- EXERCISE:
The entries below must be repeated exactly. None may be skipped.

- DATA FOR ANALYSIS:
(** * DPST state and hardware-access controller (i915_dpst.c)

    A shallow embedding of the Display Power Savings Technology ioctl
    code of the i915 driver and the properties of its enable/disable
    state machine, its save/restore discipline and its histogram read
    loop.

    The driver functions are state transformers over [drm_device]; every
    register access, vblank wait, backlight write and signal they perform
    is appended to the device's [trace]. *)

From stdpp Require Import base option list gmap strings.
From Stdlib Require Import ZArith Lia.

Local Open Scope Z_scope.

(** ** Constants of the register headers

    The macros below come from i915_reg.h, i915_drv.h and i915_drm.h,
    which the functions of i915_dpst.c use by name only. They are taken
    as parameters of the development. *)

Class dpst_config := {
  DPST_MAX_FACTOR : Z;
  HIST_BIN_COUNT : Z;
  DPST_DIET_ENTRY_COUNT : Z;
  DEFAULT_GUARDBAND_VAL : Z;
  (* bits of the histogram control register *)
  IE_HISTOGRAM_ENABLE : Z;
  IE_MOD_TABLE_ENABLE : Z;
  HSV_INTENSITY_MODE : Z;
  ENHANCEMENT_MODE_MULT : Z;
  BIN_REG_FUNCTION_SELECT_IE : Z;
  BIN_REGISTER_INDEX_MASK : Z;
  (* bits of the histogram guard register *)
  HISTOGRAM_INTERRUPT_ENABLE : Z;
  HISTOGRAM_EVENT_STATUS : Z;
  (* fields of the histogram bin register *)
  BUSY_BIT : Z;
  BIN_COUNT_MASK : Z;
  (* register offsets per platform *)
  BLM_HIST_CTL : Z;
  BLM_HIST_GUARD : Z;
  BLM_HIST_BIN : Z;
  VLV_BLC_HIST_CTL_A : Z;
  VLV_BLC_HIST_GUARD_A : Z;
  VLV_BLC_HIST_BIN_A : Z;
}.

(** errno value of <errno-base.h>. *)
Definition EINVAL : Z := 22.

(** u32 arithmetic wraps modulo 2^32. *)
Definition u32 (z : Z) : Z := z mod 2 ^ 32.

(** ** The register backend

    [I915_READ] and [I915_WRITE] reach the hardware; what a read returns
    and what a write or the passing of a vertical blank does to the
    hardware is the backend's business. *)

Class Hardware (HW : Type) := {
  mmio_read : Z -> HW -> Z * HW;
  mmio_write : Z -> Z -> HW -> HW;
  vblank : HW -> HW;
}.

(** ** Data model *)

Record dpst_regs := {
  blm_hist_ctl : Z;
  blm_hist_guard : Z;
  blm_hist_bin : Z;
}.

Record dpst_saved := {
  is_valid : bool;
  saved_blc_adjustment : Z;
}.

(** [dev_priv->dpst] *)
Record i915_dpst := {
  user_enable : bool;
  kernel_disable : bool;
  enabled : bool;
  blc_adjustment : Z;
  reg : dpst_regs;
  task : option Z;
  signal : Z;
  saved : dpst_saved;
}.

Inductive intel_output_type := INTEL_OUTPUT_EDP | INTEL_OUTPUT_OTHER (n : Z).

(** A connector, its attached encoder (if any) and [panel.backlight.level]. *)
Record intel_connector := {
  encoder : option intel_output_type;
  backlight_level : Z;
}.

Inductive intel_platform := HASWELL | VALLEYVIEW | OTHER_PLATFORM.

Record drm_display_mode := {
  hdisplay : Z;
  vdisplay : Z;
}.

(** What the driver does to the outside world, in order. *)
Inductive event :=
| EvRead (addr val : Z)
| EvWrite (addr val : Z)
| EvVblank
| EvBacklight (level : Z)
| EvSignal (sig tsk : Z).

- TASK OUTPUT:
(** * DPST state and hardware-access controller (i915_dpst.c)

    A shallow embedding of the Display Power Savings Technology ioctl
    code of the i915 driver and the properties of its enable/disable
    state machine, its save/restore discipline and its histogram read
    loop.

    The driver functions are state transformers over [drm_device]; every
    register access, vblank wait, backlight write and signal they perform
    is appended to the device's [trace]. *)

From stdpp Require Import base option list gmap strings.
From Stdlib Require Import ZArith Lia.

Local Open Scope Z_scope.

(** ** Constants of the register headers

    The macros below come from i915_reg.h, i915_drv.h and i915_drm.h,
    which the functions of i915_dpst.c use by name only. They are taken
    as parameters of the development. *)

Class dpst_config := {
  DPST_MAX_FACTOR : Z;
  HIST_BIN_COUNT : Z;
  DPST_DIET_ENTRY_COUNT : Z;
  DEFAULT_GUARDBAND_VAL : Z;
  (* bits of the histogram control register *)
  IE_HISTOGRAM_ENABLE : Z;
  IE_MOD_TABLE_ENABLE : Z;
  HSV_INTENSITY_MODE : Z;
  ENHANCEMENT_MODE_MULT : Z;
  BIN_REG_FUNCTION_SELECT_IE : Z;
  BIN_REGISTER_INDEX_MASK : Z;
  (* bits of the histogram guard register *)
  HISTOGRAM_INTERRUPT_ENABLE : Z;
  HISTOGRAM_EVENT_STATUS : Z;
  (* fields of the histogram bin register *)
  BUSY_BIT : Z;
  BIN_COUNT_MASK : Z;
  (* register offsets per platform *)
  BLM_HIST_CTL : Z;
  BLM_HIST_GUARD : Z;
  BLM_HIST_BIN : Z;
  VLV_BLC_HIST_CTL_A : Z;
  VLV_BLC_HIST_GUARD_A : Z;
  VLV_BLC_HIST_BIN_A : Z;
}.

(** errno value of <errno-base.h>. *)
Definition EINVAL : Z := 22.

(** u32 arithmetic wraps modulo 2^32. *)
Definition u32 (z : Z) : Z := z mod 2 ^ 32.

(** ** The register backend

    [I915_READ] and [I915_WRITE] reach the hardware; what a read returns
    and what a write or the passing of a vertical blank does to the
    hardware is the backend's business. *)

Class Hardware (HW : Type) := {
  mmio_read : Z -> HW -> Z * HW;
  mmio_write : Z -> Z -> HW -> HW;
  vblank : HW -> HW;
}.

(** ** Data model *)

Record dpst_regs := {
  blm_hist_ctl : Z;
  blm_hist_guard : Z;
  blm_hist_bin : Z;
}.

Record dpst_saved := {
  is_valid : bool;
  saved_blc_adjustment : Z;
}.

(** [dev_priv->dpst] *)
Record i915_dpst := {
  user_enable : bool;
  kernel_disable : bool;
  enabled : bool;
  blc_adjustment : Z;
  reg : dpst_regs;
  task : option Z;
  signal : Z;
  saved : dpst_saved;
}.

Inductive intel_output_type := INTEL_OUTPUT_EDP | INTEL_OUTPUT_OTHER (n : Z).

(** A connector, its attached encoder (if any) and [panel.backlight.level]. *)
Record intel_connector := {
  encoder : option intel_output_type;
  backlight_level : Z;
}.

Inductive intel_platform := HASWELL | VALLEYVIEW | OTHER_PLATFORM.

Record drm_display_mode := {
  hdisplay : Z;
  vdisplay : Z;
}.

(** What the driver does to the outside world, in order. *)
Inductive event :=
| EvRead (addr val : Z)
| EvWrite (addr val : Z)
| EvVblank
| EvBacklight (level : Z)
| EvSignal (sig tsk : Z).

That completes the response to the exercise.